Yes, thanks, good point, seems a ~ 50% chance.
I've sized several sticks of mine now you mention this, & they all
come up short of nominal capacity. (I'd wrongly expected a more
conservative architecture, with extra blocks to be patched in as
needed to retain nominal capacity).
> > Now /dev/da0* is just da0 , no other entries.
> >
> > I've tried creating a new MBR with fdisk, but failed.
>
> Did you try to clean it before? i.e.
> dd if=/dev/zero of=/dev/da0 count=100
> (See the example in the bsdlabel(8) manpage.)

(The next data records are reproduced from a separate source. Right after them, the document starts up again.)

(** * Tabi: query/organize engine

    A shallow embedding of the library modules of the Tabi browser
    extension (search.js, domain-grouper.js, storage.js, tabs-manager.js,
    import-export.js) and the properties of its specification.

    JavaScript strings are sequences of UTF-16 code units, modelled as
    [list N].  Asynchronous functions that touch [chrome.storage] are
    modelled in a state-and-exception monad over a [World] holding both
    storage areas and the module-level cache. *)

From Stdlib Require Import ZArith NArith String Ascii Lia.
From stdpp Require Import base option list sorting.

Local Open Scope Z_scope.

(** ** Strings *)

Definition str := list N.

(** A source literal, as its sequence of code units. *)
Fixpoint lit (s : string) : str :=
  match s with
  | EmptyString => []
  | String a s' => N_of_ascii a :: lit s'
  end.
Arguments lit : simpl never.

Definition str_eqb (a b : str) : bool := bool_decide (a = b).

(** [s.startsWith(p)] and [s.includes(p)]. *)
Fixpoint startsWith (s p : str) : bool :=
  match p, s with
  | [], _ => true
  | _ :: _, [] => false
  | c :: p', d :: s' => N.eqb c d && startsWith s' p'
  end.

Fixpoint includes (s p : str) : bool :=
  startsWith s p ||
  match s with
  | [] => false
  | _ :: s' => includes s' p
  end.

(** ECMAScript WhiteSpace and LineTerminator code units, the ones
    [String.prototype.trim] removes. *)
Definition is_whitespace (c : N) : bool :=
  ((9 <=? c) && (c <=? 13) || (c =? 32) || (c =? 160) || (c =? 5760)
   || (8192 <=? c) && (c <=? 8202) || (c =? 8232) || (c =? 8233)
   || (c =? 8239) || (c =? 8287) || (c =? 12288) || (c =? 65279))%N.

Fixpoint trimStart (s : str) : str :=
  match s with
  | [] => []
  | c :: s' => if is_whitespace c then trimStart s' else s
  end.

Definition trimEnd (s : str) : str := reverse (trimStart (reverse s)).

Definition trim (s : str) : str := trimEnd (trimStart s).

Fixpoint dropwhile_bool {A} (f : A → bool) (l : list A) : list A :=
  match l with
  | [] => []
  | x :: l' => if f x then dropwhile_bool f l' else l
  end.

Fixpoint takewhile_bool {A} (f : A → bool) (l : list A) : list A :=
  match l with
  | [] => []
  | x :: l' => if f x then x :: takewhile_bool f l' else []
  end.

(** JavaScript truthiness of a possibly-undefined string, number, array. *)
Definition truthy_str (o : option str) : bool :=
  match o with
  | Some (_ :: _) => true
  | _ => false
  end.

Definition truthy_num (o : option Z) : bool :=
  match o with
  | Some n => negb (n =? 0)
  | None => false
  end.

(** ** Data model *)

(** A tab record.  A field is [None] when the property is absent
    ([undefined]). *)
Record Tab := mkTab {
  tab_id : option str;
  tab_url : option str;
  tab_domain : option str;
  tab_title : option str;
  tab_description : option str;
  tab_labels : option (list str);
  tab_dateAdded : option Z;
  tab_dateModified : option Z;
  tab_favicon : option str
}.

Yes, pretty sure I did, but did it again:
dd: /dev/da0: Input/output error
1+0 records in 0+0 records out 0 bytes transferred
same for dd if=/dev/zero of=/dev/da0 count=1
same for dd if=/dev/zero of=/dev/pass0 count=100
> > camcontrol format da0 -w
> > You are about to REMOVE ALL DATA from the following device:
> > pass0: <USB USB 2.0 Fash 1.00> Removable Direct Access SCSI-2 device
> > pass0: Serial Number
> > pass0: 1.000MB/s transfers
> > Are you SURE you want to do this? (yes/no)
> > Formatting...Format Complete
>
> I assume that didn't do anything at all.
Yes, it didn't help.
bsdlabel -w da0
bsdlabel: /dev/da0 read: Input/output error
The only hope now before I give up & try to get the stick replaced,
is if anyone might know how I could use manipulate this
camcontrol modepage da0 -l
0x00 Vendor-Specific
camcontrol modepage da0 -m 0x00 -b
bf 01 f8 43 07 28 80 c0
07 28 00 00 00 00 34 e0
bf bf 19 ba 05 28 eb 8b
04 08 5c 9b ab 07 00 b3
07 28 01 00 00 00 80 c0
07 28 00 b3 07 28 54 e0
bf 01 f8 43 07 28 01 00
00 00 98 86 04 08 b4 e0
bf bf 51 b8 05 28 eb 8b
04 08 5c 9b ab 07 10 30
07 28 88 e0 bf bf 01 00
00 00 8c e0 bf bf 84 e0
bf bf 19 ba 05 28 7f 8c
04 08 00 b0 07 28 00 b1
07 28 00 b2 07 28 00 b3
07 28 00 b1 07 28 00 b1
07 01 6e b7 05 28 00 b3
07 28 3c cb 09 28 04 e1
bf 01 00 b3 07 28 60 e0
bf bf 04 00 00 00 04 00
00 00 d8 e0 bf bf 01 00
00 00 dc e0 bf bf 00 10
00 01 f8 43 07 28 01 00
00 00 98 86 04 08 f4 e0
bf bf 26 9a 05 28 eb 8b
04 08 5c 9b ab 07 00 b0
07 28 e4 e0 bf bf 01 00
00 00 b4 1b 08 28 14 e1
Or, might /dev/pass0 be of some use ? Any other ideas anyone ?
Thanks.
--
Julian Stacey. Consultant Unix Net & Sys. Eng., Munich. http://berklix.com
Mail in Ascii, HTML=spam. Ihr Rauch = mein allergischer Kopfschmerz.